An EXIT procedure is a surgical procedure that is used to deliver babies who have airway compression due to cervical teratomas, cystic& hygromas, or blockage of the airway such as congenital high airway obstruction (CHAOS) syndrome. It is similar to a caesarean section, but there are some important differences.
We have adapted the EXIT procedure for the management of fetal giant neck mass and have performed more than 60 EXIT procedures to date. Close coordination between your surgeon and anesthesiologist minimizes the risks associated with the EXIT procedure.
Giant neck masses are typically surgically removed after birth. The EXIT procedure allows time to perform procedures commonly used to treat babies born with giant neck masses, such as direct laryngoscopy, bronchoscopy, tracheostomy, surfactant administration, cyst decompression and tumor resection. Some or all of these procedures may be required to secure the airway and provide adequate ventilation.
Some babies need temporary help with breathing and eating. The compression of the windpipe can cause it to become soft, making it prone to collapse. For this reason, a temporary tracheostomy is sometimes necessary to allow your baby to breathe normally until the trachea hardens.
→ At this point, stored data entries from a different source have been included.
Lemma get_set_same k v d : get k (set k v d) = Some v.
Proof.
  induction d as [|[k' v'] d IH]; simpl.
  - rewrite String.eqb_refl. reflexivity.
  - destruct (String.eqb k' k) eqn:E; simpl; rewrite E; auto.
Qed.

Lemma get_set_other k k' v d : k' <> k -> get k' (set k v d) = get k' d.
Proof.
  intros N. induction d as [|[k0 v0] d IH]; simpl.
  - destruct (String.eqb_spec k k'); [congruence|reflexivity].
  - destruct (String.eqb_spec k0 k); simpl.
    + subst. destruct (String.eqb_spec k k'); congruence.
    + rewrite IH. reflexivity.
Qed.

Lemma set_not_empty k v d : set k v d <> [].
Proof.
  destruct d as [|[k' v'] d]; simpl; [discriminate|].
  destruct (String.eqb k' k); discriminate.
Qed.

End Facts.
End PyDictFacts.

(** ** Aggregator *)

Section AggregatorFacts.
Context {F : Type} `{PyFloat F}.
Implicit Types (r : ResultRecord F) (rs : list (ResultRecord F)).
Implicit Types (m : metrics F) (d : dict (metrics F)) (p : string).

(** The seven updates of one iteration amount to one update of the
    provider's entry by the record's contribution. *)
Lemma process_result_contribute d r :
  process_result d r
  = PyDict.update_default default_metrics (record_provider r) (contribute r) d.
Proof.
  unfold process_result, bump.
  rewrite !PyDictFacts.update_default_compose.
  replace (or_default (id_key (or_default (provider r) empty_Provider)) "unknown")
    with (record_provider r)
    by (unfold record_provider; destruct (provider r) as [[[?|]]|]; reflexivity).
  apply PyDictFacts.update_default_ext. intros m.
  unfold contribute, record_total, record_prompt, record_completion,
    record_usage, record_assertion, record_cost, record_latency.
  unfold or_default, opt_bind.
  destruct r as [pv resp gr lat]; cbn.
  destruct resp as [[tu c]|], gr as [[used]|], lat; cbn;
    try destruct tu as [[tot pr co]|]; try destruct used as [[n]|]; cbn;
    repeat match goal with
           | |- context [match ?x with Some _ => _ | None => _ end] =>
               destruct x
           end; reflexivity.
Qed.

Lemma get_process_result_same d r :
  PyDict.get (record_provider r) (process_result d r)
  = Some (contribute r
            (or_default (PyDict.get (record_provider r) d) default_metrics)).
Proof.
  rewrite process_result_contribute.
  apply PyDictFacts.get_update_default_same.
Qed.

Lemma get_process_result_other d r p :
  p <> record_provider r ->
  PyDict.get p (process_result d r) = PyDict.get p d.
Proof.
  intros N. rewrite process_result_contribute.
  apply PyDictFacts.get_update_default_other. exact N.
Qed.

Lemma wf_fold_process_result rs d :
  PyDict.wf d -> PyDict.wf (fold_left process_result rs d).
Proof.
  revert d. induction rs as [|r rs IH]; intros d W; simpl; [exact W|].
  apply IH. rewrite process_result_contribute.
  apply PyDictFacts.wf_update_default. exact W.
Qed.

(** The entry of [p] after the loop, from the entry before it and the
    records attributed to [p]. *)
Lemma get_fold_process_result rs d p :
  PyDict.get p (fold_left process_result rs d)
  = match records_of p rs with
    | [] => PyDict.get p d
    | l => Some (accumulate l (or_default (PyDict.get p d) default_metrics))
    end.
Proof.
  revert d. induction rs as [|r rs IH]; intros d; simpl; [reflexivity|].
  rewrite IH. unfold records_of. simpl.
  destruct (String.eqb_spec (record_provider r) p) as [E|N].
  - subst p. rewrite get_process_result_same. simpl.
    destruct (filter _ rs); reflexivity.
  - rewrite get_process_result_other by congruence. reflexivity.
Qed.

Lemma get_extract_provider_data (doc : Document F) p :
  PyDict.get p (extract_provider_data doc)
  = provider_summary p (result_records doc).
Proof.
  unfold extract_provider_data, provider_summary.
  rewrite get_fold_process_result. reflexivity.
Qed.

Lemma wf_extract_provider_data (doc : Document F) :
  PyDict.wf (extract_provider_data doc).
Proof.
  apply wf_fold_process_result. constructor.
Qed.

(** The fields of an accumulator after the records [l]. *)
Lemma accumulate_fields (l : list (ResultRecord F)) m :
  total_tokens (accumulate l m) = total_tokens m + sum_Z (map record_total l) /\
  prompt_tokens (accumulate l m)
    = prompt_tokens m + sum_Z (map record_prompt l) /\
  completion_tokens (accumulate l m)
    = completion_tokens m + sum_Z (map record_completion l) /\
  assertion_tokens (accumulate l m)
    = assertion_tokens m + sum_Z (map record_assertion l) /\
  test_count (accumulate l m) = test_count m + Z.of_nat (List.length l) /\
  total_latency_ms (accumulate l m)
    = total_latency_ms m + sum_Z (map record_latency l).
Proof.
  unfold accumulate. revert m.
  induction l as [|r l IH]; intros m.
  - simpl. repeat split; lia.
  - cbn [fold_left map sum_Z List.length].
    destruct (IH (contribute r m)) as (E1 & E2 & E3 & E4 & E5 & E6).
    rewrite E1, E2, E3, E4, E5, E6. simpl. repeat split; lia.
Qed.

Lemma sum_Z_app (l l' : list Z) : sum_Z (l ++ l') = sum_Z l + sum_Z l'.
Proof. induction l; simpl; lia. Qed.

Lemma sum_Z_perm (l l' : list Z) : Permutation l l' -> sum_Z l = sum_Z l'.
Proof. induction 1; simpl; lia. Qed.

Lemma records_of_perm p rs rs' :
  Permutation rs rs' -> Permutation (records_of p rs) (records_of p rs').
Proof.
  unfold records_of. induction 1; simpl.
  - constructor.
  - destruct (String.eqb _ p); [constructor|]; assumption.
  - destruct (String.eqb (record_provider x) p), (String.eqb (record_provider y) p);
      try apply Permutation_refl; try (constructor; apply Permutation_refl).
  - eapply Permutation_trans; eassumption.
Qed.

(** One iteration adds the record's total to the sum over the providers. *)
Lemma sum_total_tokens_update d r :
  sum_total_tokens
    (PyDict.update_default default_metrics (record_provider r) (contribute r) d)
  = sum_total_tokens d + record_total r.
Proof.
  unfold sum_total_tokens.
  induction d as [|[k v] d IH]; simpl.
  - lia.
  - destruct (String.eqb k (record_provider r)); simpl; lia.
Qed.

Lemma sum_total_tokens_fold rs d :
  sum_total_tokens (fold_left process_result rs d)
  = sum_total_tokens d + sum_Z (map record_total rs).
Proof.
  revert d. induction rs as [|r rs IH]; intros d; simpl; [lia|].
  rewrite IH, process_result_contribute, sum_total_tokens_update. lia.
Qed.

Lemma provider_summary_none_iff p rs :
  provider_summary p rs = None <-> records_of p rs = [].
Proof.
  unfold provider_summary. destruct (records_of p rs); split; congruence.
Qed.

End AggregatorFacts.
(** ** Floats: the range of what the script computes

    The rounding of the format, [binary_round_aux], is followed on the
    rational it rounds; this bounds the quotient of two ints and its
    product by one hundred. *)

Module Binary64Facts.
Import Binary64.

Lemma fexp_eq (e : Z) : fexp prec emax e = Z.max (e - 53) (-1074).
Proof. reflexivity. Qed.

Lemma digits2_pos_spec (p : positive) :
  2 ^ (Zpos (digits2_pos p) - 1) <= Zpos p < 2 ^ Zpos (digits2_pos p).
Proof.
  induction p as [p IH|p IH|]; cbn [digits2_pos].
  - rewrite Pos2Z.inj_succ. change (Zpos p~1) with (2 * Zpos p + 1).
    replace (Z.succ (Zpos (digits2_pos p)) - 1)
      with (Z.succ (Zpos (digits2_pos p) - 1)) by lia.
    rewrite !Z.pow_succ_r by lia.
    generalize dependent (2 ^ (Zpos (digits2_pos p) - 1)).
    generalize dependent (2 ^ Zpos (digits2_pos p)). intros; lia.
  - rewrite Pos2Z.inj_succ. change (Zpos p~0) with (2 * Zpos p).
    replace (Z.succ (Zpos (digits2_pos p)) - 1)
      with (Z.succ (Zpos (digits2_pos p) - 1)) by lia.
    rewrite !Z.pow_succ_r by lia.
    generalize dependent (2 ^ (Zpos (digits2_pos p) - 1)).
    generalize dependent (2 ^ Zpos (digits2_pos p)). intros; lia.
  - simpl. lia.
Qed.

Lemma Zdigits2_nonneg (m : Z) : 0 <= m -> 0 <= Zdigits2 m.
Proof. destruct m; simpl; lia. Qed.

Lemma Zdigits2_spec (m : Z) :
  0 < m -> 2 ^ (Zdigits2 m - 1) <= m < 2 ^ Zdigits2 m.
Proof.
  destruct m as [|p|p]; try lia. intros _. apply digits2_pos_spec.
Qed.

(** [m < 2 ^ j] bounds the number of digits by [j]. *)
Lemma Zdigits2_le (m j : Z) : 0 <= m -> 0 <= j -> m < 2 ^ j -> Zdigits2 m <= j.
Proof.
  intros M J L. destruct (Z.eq_dec m 0) as [->|N]; [simpl; lia|].
  destruct (Zdigits2_spec m ltac:(lia)) as [A _].
  destruct (Z.le_gt_cases (Zdigits2 m) j) as [|G]; [assumption|].
  exfalso. assert (2 ^ j <= 2 ^ (Zdigits2 m - 1))
    by (apply Z.pow_le_mono_r; lia). lia.
Qed.

Lemma Zdigits2_gt (m j : Z) : 0 <= j -> 2 ^ j <= m -> j < Zdigits2 m.
Proof.
  intros J L. assert (0 < m) by (pose proof (Z.pow_pos_nonneg 2 j); lia).
  destruct (Zdigits2_spec m ltac:(lia)) as [_ B].
  destruct (Z.lt_ge_cases j (Zdigits2 m)) as [|G]; [assumption|].
  exfalso. assert (2 ^ Zdigits2 m <= 2 ^ j)
    by (apply Z.pow_le_mono_r; lia). lia.
Qed.

Lemma shr_1_record_of (N D : Z) :
  0 <= N -> 0 < D -> shr_1 (record_of N D) = record_of N (2 * D).
Proof.
  intros HN HD.
  pose proof (Z.div_mod N D ltac:(lia)) as E.
  pose proof (Z.mod_pos_bound N D HD) as B.
  assert (M0 : 0 <= N / D) by (apply Z.div_pos; lia).
  assert (Q : N / (2 * D) = N / D / 2)
    by (rewrite (Z.mul_comm 2 D), Z.div_div by lia; reflexivity).
  assert (R : N mod (2 * D) = N mod D + D * ((N / D) mod 2))
    by (rewrite (Z.mul_comm 2 D); apply Z.rem_mul_r; lia).
  unfold record_of. rewrite Q, R.
  set (m := N / D) in *. set (r := N mod D) in *. clearbody m r.
  clear Q R E.
  unfold shr_1.
  destruct m as [|[p|p|]|p]; try lia.
  - replace (0 / 2) with 0 by reflexivity.
    replace (0 mod 2) with 0 by reflexivity.
    f_equal.
    + destruct (Z.leb_spec (2 * D) (2 * (r + D * 0))); [lia|reflexivity].
    + destruct (Z.leb_spec D (2 * r)), (Z.eqb_spec r 0), (Z.eqb_spec (2 * r) D),
        (Z.eqb_spec (r + D * 0) 0), (Z.eqb_spec (2 * (r + D * 0)) (2 * D));
        simpl; try reflexivity; lia.
  - assert (E1 : Zpos p~1 / 2 = Zpos p)
      by (symmetry; apply (Z.div_unique _ _ _ 1); change (Zpos p~1) with (2 * Zpos p + 1); lia).
    assert (E2 : Zpos p~1 mod 2 = 1)
      by (symmetry; apply (Z.mod_unique _ _ (Zpos p)); change (Zpos p~1) with (2 * Zpos p + 1); lia).
    rewrite E1, E2. f_equal.
    + destruct (Z.leb_spec (2 * D) (2 * (r + D * 1))); [reflexivity|lia].
    + destruct (Z.leb_spec D (2 * r)), (Z.eqb_spec r 0), (Z.eqb_spec (2 * r) D),
        (Z.eqb_spec (r + D * 1) 0), (Z.eqb_spec (2 * (r + D * 1)) (2 * D));
        simpl; try reflexivity; lia.
  - assert (E1 : Zpos p~0 / 2 = Zpos p)
      by (symmetry; apply (Z.div_unique _ _ _ 0); change (Zpos p~0) with (2 * Zpos p); lia).
    assert (E2 : Zpos p~0 mod 2 = 0)
      by (symmetry; apply (Z.mod_unique _ _ (Zpos p)); change (Zpos p~0) with (2 * Zpos p); lia).
    rewrite E1, E2. f_equal.
    + destruct (Z.leb_spec (2 * D) (2 * (r + D * 0))); [lia|reflexivity].
    + destruct (Z.leb_spec D (2 * r)), (Z.eqb_spec r 0), (Z.eqb_spec (2 * r) D),
        (Z.eqb_spec (r + D * 0) 0), (Z.eqb_spec (2 * (r + D * 0)) (2 * D));
        simpl; try reflexivity; lia.
  - replace (1 / 2) with 0 by reflexivity.
    replace (1 mod 2) with 1 by reflexivity.
    f_equal.
    + destruct (Z.leb_spec (2 * D) (2 * (r + D * 1))); [reflexivity|lia].
    + destruct (Z.leb_spec D (2 * r)), (Z.eqb_spec r 0), (Z.eqb_spec (2 * r) D),
        (Z.eqb_spec (r + D * 1) 0), (Z.eqb_spec (2 * (r + D * 1)) (2 * D));
        simpl; try reflexivity; lia.
Qed.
A tracheostomy is a surgical opening in the trachea (or “breathing tube”), which makes breathing easier.
In addition, some babies may need to be partially or totally fed using a tube that goes directly into the stomach. While your baby is still in the hospital, we will help you learn how to administer these tube feedings and to care for the tracheostomy at home. Home care professionals will also make home visits to monitor your baby's progress and assist with care.
Central to achieving an excellent outcome for babies prenatally diagnosed with a giant neck mass is the coordination of our experienced team of pediatric surgeons, fetal and maternal anesthesiologists, obstetricians, neonatologists and obstetrical, neonatal and operating room nurses.
During infancy, care focuses on ensuring that your baby can breathe and eat effectively. Long-term problems are not expected. However, children who have had a giant neck mass will receive long-term follow-up care at regular intervals because they are at higher risk for a re-growth of the mass.
Some cervical teratomas arise from the thyroid gland. After the surgery, your baby may need thyroid hormone supplements. Sometimes these supplements are only needed temporarily until the remaining thyroid grows back. Your baby's calcium level can also be affected by the cervical teratoma because of its effect on the parathyroid glands. As a result, babies with cervical teratoma occasionally need calcium supplements.